Plans to tackle a decline in disabled-friendly travel in the Harrogate district by introducing an unlimited number of taxi licences have been met with a mixed reaction from local cabbies and campaigners.
Harrogate Borough Council’s licensing committee will next Wednesday be asked to remove a limit on licences and make all new plates available only to wheelchair accessible vehicles after complaints that disabled people have been “cut off from society” because of a lack of travel options.
The move has been welcomed by campaigners who hope it will put an end to “the inequality that the current system imposes”.
But cabbies have warned unlimited licences would lead to “deregulation” in the taxi trade.
Jackie Snape, chief executive of Disability Action Yorkshire, said the charity has long campaigned for a solution to the problem which has caused “social isolation and frustration” for disabled people.
“While in recent years many of our cities and towns have increased their numbers of wheelchair accessible vehicles, the exact opposite has been occurring across the Harrogate district.
“This is despite an increasing demand, which sadly has led to a real problem for local disabled people.
“Disabled people go to work, have medical appointments and go shopping just the same as non-disabled people, but with the difference being that many are reliant on others for their transport.
“The impact of not being able to get a taxi on the same basis as a non-disabled person should not be under-estimated.”
- Council to issue more wheelchair taxi licences to tackle shortfall
- Harrogate taxi firm refusing to pay £25,000 for unfair dismissal
But Richard Fieldman, who runs A1 Cars of Ripon and Harrogate, said going through with the proposal would be a “big mistake” as more licences would mean the supply of taxis would outstrip demand.
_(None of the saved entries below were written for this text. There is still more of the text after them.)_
Definition gather_statistics (c : config) (ptr : list Z) (cc seq : Z) (csfailed : bool) (tv now : timespec) (s : ping)
    : option (shown * ping) :=
  match noted c ptr cc seq csfailed tv now s with
  | None => None
  | Some (t, s) =>
      match filed seq csfailed s with
      | None => None
      | Some (dup, s) =>
          let s := set_confirm (confirm_flag s) s in
          match show_reply c ptr cc t dup csfailed s with
          | None => None
          | Some shown => Some (shown, s)
          end
      end
  end.

(** Its result is 1 when the caller has nothing to add. *)
Definition gathered (sh : shown) : bool :=
  match sh with Silent | Truncated => true | _ => false end.

(** ** The report *)

(** The loop of [llsqrt]; it runs [2^k] times at most. *)
Fixpoint llsqrt_loop (k : nat) (a : Z) (st : (Z * Z) + Z) : (Z * Z) + Z :=
  match st with
  | inr x => inr x
  | inl (prev, x) =>
      match k with
      | O => if x <? prev then inl (x, (x + a / x) / 2) else inr x
      | S k' => llsqrt_loop k' a (llsqrt_loop k' a st)
      end
  end.

Definition llsqrt (a : Z) : option Z :=
  if 0 <? a then
    match llsqrt_loop 63 a (inl (2 ^ 63 - 1, a)) with inr x => Some x | inl _ => None end
  else Some a.

(** The numbers [finish] prints. *)
Record report := mkReport {
  rp_average : Z;
  rp_mdev : Z;
  rp_loss_num : Z;       (* packet loss, in percent, is this number ... *)
  rp_loss_den : Z;       (* ... divided by this one *)
  rp_time_ms : Z;
  rp_exit : bool         (* exit status 1 *)
}.

Definition finish (c : config) (start_time : timespec) (s : ping) : option report :=
  let tv := tvsub (cur_time s) start_time in
  let n := nreceived s + nrepeats s in
  let avg := if negb (nreceived s =? 0) && timing c then tsum s / n else tsum s in
  let avg2 := if negb (nreceived s =? 0) && timing c then tsum2 s / n else tsum2 s in
  match (if negb (nreceived s =? 0) && timing c then llsqrt (s64 (u64 (avg2 - u64 (avg * avg)))) else Some 0) with
  | None => None
  | Some mdev =>
      Some (mkReport avg mdev ((ntransmitted s - nreceived s) * 100) (ntransmitted s)
              (Z.quot (1000000000 * tv_sec tv + tv_nsec tv + 500000) 1000000)
              ((nreceived s =? 0) || (negb (deadline c =? 0) && (nreceived s <? npackets c))))
  end.

(** [status]: the loss in percent and the average. *)
Definition status (c : config) (s : ping) : Z * Z :=
  (if negb (ntransmitted s =? 0)
   then s32 (Z.quot ((ntransmitted s - nreceived s) * 100) (ntransmitted s)) else 0,
   if negb (nreceived s =? 0) && timing c then tsum s / (nreceived s + nrepeats s) else 0).
(* ===== verification/PingPace.v ===== *)
(** * The pace of the probes

    [pinger] keeps a bucket of tokens, one per millisecond, and a probe costs
    [interval] of them. *)

From Stdlib Require Import ZArith Lia.
From stdpp Require Import base numbers option list gmap.
From S2P Require Import Prelude Ping PingSpec PingReply.

Local Open Scope Z_scope.

(** ** What [send_loop] does, step by step *)

Section Steps.
Context {F : FuncSet} {L : FuncSetLaws F} (c : config).

(** From one [resend:] to the last. *)
Inductive resent : ping -> ping -> Prop :=
  | resent_refl s : resent s s
  | resent_probe s o tbl s' :
      rcvd_clear (u16 (ntransmitted s + 1)) (rcvd_tbl s) = Some tbl -> length o = length (outpack s) -> Forall (in_u 8) o ->
      drop 24 o = drop 24 (outpack s) -> resent (set_outpack o (set_rcvd_tbl tbl s)) s' -> resent s s'
  | resent_error s s1 s' : errors_only s s1 -> resent s1 s' -> resent s s'
  | resent_confirm s s' : resent (set_confirm_flag 0 s) s' -> resent s s'
  | resent_free k s s' : resent (set_confirm k s) s' -> resent s s'.

(** How a call ends. *)
Inductive finished (s : ping) : ping -> Prop :=
  | finished_sent : finished s (advance_ntransmitted (set_oom_count 0 s))
  | finished_abort : finished s s
  | finished_full : finished s (snd (no_buffers c s))
  | finished_again : finished s (set_tokens (s32 (tokens s + interval s)) s)
  | finished_hard : finished s (snd (hard_local_error s))
  | finished_stuck : finished s (snd (hard_local_error (snd (no_buffers c s)))).

Lemma resent_trans s1 s2 s3 : resent s1 s2 -> resent s2 s3 -> resent s1 s3.
Proof.
  intros H12 H23. revert H23. induction H12; intros H23; [done|eapply resent_probe; eauto|eapply resent_error; eauto|apply resent_confirm; auto|eapply resent_free; eauto].
Qed.

Lemma resent_keeps s s' : resent s s' ->
  ntransmitted s' = ntransmitted s /\ tokens s' = tokens s /\ cur_time s' = cur_time s /\ interval s' = interval s
  /\ options s' = options s.
Proof.
  induction 1 as [|s o tbl s' _ _ _ _ _ IH|s s1 s' He _ IH|s s' _ IH|k s s' _ IH]; [done|done| |done|done].
  rewrite He in IH. exact IH.
Qed.

Lemma resent_ok s s' : resent s s' -> ping_ok c s -> ping_ok c s'.
Proof.
  induction 1 as [|s o tbl s' Hc Hl Hb Hd _ IH|s s1 s' He _ IH|s s' _ IH|k s s' _ IH]; intros Hok; [done|..].
  - apply IH. exact (proj1 (probe_tallies c s o tbl no_replies Hok Hc Hl Hb)).
  - apply IH. by eapply errors_ok.
  - apply IH. by destruct Hok.
  - apply IH. by destruct Hok.
Qed.

(** Probes take numbers out of the set seen, and count nothing. *)
Definition same_tally (t t' : tally) : Prop :=
  good t' = good t /\ dups t' = dups t /\ bad t' = bad t /\ times t' = times t.

Lemma resent_tallies s s' t : resent s s' -> ping_ok c s -> tallies s t -> exists t', same_tally t t' /\ tallies s' t'.
Proof.
  intros H. revert t. induction H as [|s o tbl s' Hc Hl Hb Hd _ IH|s s1 s' He _ IH|s s' _ IH|k s s' _ IH]; intros t Hok Ht.
  - by exists t.
  - destruct (probe_tallies c s o tbl t Hok Hc Hl Hb) as [Hok' Ht']. by destruct (IH _ Hok' (Ht' Ht)) as (t' & ? & ?); exists t'.
  - apply IH; [by eapply errors_ok|]. eapply tallies_same; [|done]. by apply errors_only_counts.
  - apply IH; [by destruct Hok|]. eapply tallies_same; [|done]. by repeat split.
  - apply IH; [by destruct Hok|]. eapply tallies_same; [|done]. by repeat split.
Qed.

Lemma finished_counts s s' : finished s s' -> same_counts s s' /\ outpack s' = outpack s.
Proof.
  destruct 1; unfold hard_local_error, no_buffers, advance_ntransmitted; cbv zeta; cbn [snd];
    repeat (match goal with |- context [if ?b then _ else _] => destruct b end); by repeat split.
Qed.

Lemma finished_ok s s' : finished s s' -> ping_ok c s -> ping_ok c s'.
Proof.
  intros [S E]%finished_counts [H1 H2 H3 H4]. split; rewrite ?E; try done. by destruct S as (-> & _).
Qed.
Lemma parse_reply_safe_witness :
  (exists no sh s', ping4_parse_reply demo_config demo_message demo_start = Some (no, sh, s')
     /\ books s' (enter demo_message (Some (mkHeard 1 false (Some demo_sent))) (ledger_of demo_start no_replies)))
  /\ (exists no sh s', ping4_parse_reply demo_dgram demo_route demo_start = Some (no, sh, s')
     /\ books s' (enter demo_route (Some (mkHeard 1 false (Some demo_sent))) (ledger_of demo_start no_replies))).
Proof.
  assert (Hok : forall raw, ping_ok (mkConfig 1 1 0 10000 0 16 1 0x0100007f raw) demo_start).
  { intros raw. destruct (ready_counted demo_config demo_start demo_ready) as [[O1 O2 O3 O4] _]. by split. }
  pose proof (parse_reply_safe demo_config demo_message demo_start no_replies (Hok true) (proj1 demo_message_ok) demo_tallies) as H1.
  assert (Hm : delivered4 demo_dgram demo_route).
  { split; [by apply bytes_of_forallb|]. split; [vm_compute; discriminate|]. split; [vm_compute; intuition discriminate|].
    split; [by apply bytes_of_forallb|vm_compute; discriminate]. }
  pose proof (parse_reply_safe demo_dgram demo_route demo_start no_replies (Hok false) Hm demo_tallies) as H2.
  assert (R1 : reads4 demo_config (drop 24 (outpack demo_start)) demo_message = Some (mkHeard 1 false (Some demo_sent))) by (vm_compute; reflexivity).
  assert (R2 : reads4 demo_dgram (drop 24 (outpack demo_start)) demo_route = Some (mkHeard 1 false (Some demo_sent))) by (vm_compute; reflexivity).
  rewrite R1 in H1. rewrite R2 in H2.
  assert (E1 : bool_decide (ping4_parse_reply demo_config demo_message demo_start = None) = false) by (vm_compute; reflexivity).
  assert (E2 : bool_decide (ping4_parse_reply demo_dgram demo_route demo_start = None) = false) by (vm_compute; reflexivity).
  split.
  - revert H1 E1. generalize (ping4_parse_reply demo_config demo_message demo_start). intros [[[no sh] s']|] H1 E1; [|discriminate].
    exists no, sh, s'. split; [reflexivity|]. apply H1.
  - revert H2 E2. generalize (ping4_parse_reply demo_dgram demo_route demo_start). intros [[[no sh] s']|] H2 E2; [|discriminate].
    exists no, sh, s'. split; [reflexivity|]. apply H2.
Defined.

(** The checksum.  For up to 65534 bytes the sum does not overflow and is
    the complement of the one's complement sum of the words; a right packet in
    which one word is changed fails, unless the change is between the two
    zeros of that arithmetic. *)
Theorem checksum_correct :
  (forall l csum, Forall (in_u 8) l -> Z.of_nat (length l) <= 65534 -> 0 <= csum <= 65535 ->
     in_cksum l csum = 65535 - ones_sum (csum + wsum l))
  /\ (forall l1 a b a' b' l2, Nat.Even (length l1) -> Forall (in_u 8) (l1 ++ [a; b] ++ l2) -> in_u 8 a' -> in_u 8 b' ->
     Z.of_nat (length (l1 ++ [a; b] ++ l2)) <= 65534 ->
     in_cksum (l1 ++ [a; b] ++ l2) 0 = 0 -> in_cksum (l1 ++ [a'; b'] ++ l2) 0 = 0 ->
     a + 256 * b = a' + 256 * b' \/ (a + 256 * b = 0 /\ a' + 256 * b' = 65535) \/ (a + 256 * b = 65535 /\ a' + 256 * b' = 0)).
Proof.
  split; [intros l csum Hl Hn Hc; apply in_cksum_run; [done|lia|done]|].
  intros l1 a b a' b' l2 He Hl Ha' Hb' Hn. apply Forall_app in Hl as [H1 H2]. apply Forall_app in H2 as [Hab H2].
  assert (Hab' : Forall (in_u 8) [a'; b']) by (by repeat (apply Forall_cons; split); [..|apply Forall_nil_2]).
  assert (Hn' : Z.of_nat (length (l1 ++ [a'; b'] ++ l2)) <= 65534) by (rewrite !length_app in *; cbn [length] in *; lia).
  rewrite (in_cksum_run (l1 ++ [a; b] ++ l2)), (in_cksum_run (l1 ++ [a'; b'] ++ l2)) by (lia || by repeat apply Forall_app_2).
  assert (W : forall u v, wsum (l1 ++ [u; v] ++ l2) = wsum l1 + (u + 256 * v + wsum l2)) by (intros; by rewrite wsum_app by done). rewrite !W.
  pose proof (proj1 (wsum_bounds _ H1)). pose proof (proj1 (wsum_bounds _ H2)).
  inversion Hab as [|? ? Ha Hb0]; inversion Hb0 as [|? ? Hb _]; subst. unfold in_u in Ha, Hb, Ha', Hb'.
  intros E1 E2. match type of E1 with _ - ones_sum ?x = 0 => destruct (ones_sum_congr x ltac:(lia)) as (k & Hk & _) end.
  match type of E2 with _ - ones_sum ?x = 0 => destruct (ones_sum_congr x ltac:(lia)) as (k' & Hk' & _) end.
  assert (65535 * (k - k') = a + 256 * b - (a' + 256 * b')) by lia.
  assert (k - k' = 0 \/ k - k' = 1 \/ k - k' = -1) as [?|[?|?]] by lia; lia.
Qed.

(** The recorded route.  [pr_options] reads at most two bytes past the
    header it is given and ends; it prints exactly the addresses that [k]
    routers recorded in the option ping -R sends (unless they are those of the
    last reply). *)
Theorem options_printed flood :
  (forall mem hlen old, Forall (in_u 8) mem -> hlen <= 64 -> hlen - 18 <= Z.of_nat (length mem) ->
     exists l old', pr_options flood mem hlen old = Some (l, old'))
  /\ (forall addrs rest old, Forall (fun a => length a = 4%nat) addrs -> (0 < length addrs <= 9)%nat ->
     record_route = Some ([IPOPT_NOP; IPOPT_RR; 39; 4] ++ replicate 36 0) /\
     let mem := [IPOPT_NOP; IPOPT_RR; 39; 4 + 4 * Z.of_nat (length addrs)] ++ concat addrs ++ replicate (36 - 4 * length addrs) 0 ++ rest in
     exists old', pr_options flood mem 60 old = Some ([NopText; RecordRoute addrs], old')
       \/ pr_options flood mem 60 old = Some ([NopText; SameRoute], old)).
Proof.
  split; [intros; by apply pr_options_total|]. intros addrs rest old H4 Hn. split; [done|].
  destruct (route_printed flood addrs rest old H4 Hn) as (old' & H). by exists old'.
Qed.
“I’m rather surprised they want to introduce an unlimited number of licences – it will have a massive impact on the trade because it will mean every man and his dog can get one.
“This isn’t about throwing a load of plates out there, this is about what is fair to the existing trade which has planned a lot of money and time into this.”
No increase in licenses for 30 years
Harrogate Borough Council has restricted the number of taxi licences to 148 for about 30 years, which in effect has meant the only way to acquire a licence is to buy an existing vehicle from someone.
In September last year, the licensing committee agreed to double the number of licences designated for wheelchair-accessible taxis from 11 to 23 after a study concluded disabled people were suffering from a “great deal of anxiety” over worries they could not get around.
However, the council has since run into difficulties over creating a “fair and lawful” system to distribute just 12 additional licences.
Dean Richardson, head of safer communities at the council, said in a report to Wednesday’s meeting:
“It became apparent to officers that it would not be straightforward to design a fair allocation system which would not be susceptible to legal challenge by disappointed applicants.
“In the Harrogate district, wheelchair users have been facing increasing difficulty obtaining wheelchair-accessible licensed vehicles’ services.
“Wheelchair accessible vehicles are vital in allowing users to access essential services and for them to live their lives as anyone else would.”
The recommendation to committee members next Wednesday is to remove the limit on licences with all future licences to be designated as wheelchair accessible vehicles plates.
If approved, the changes would be reviewed within five years.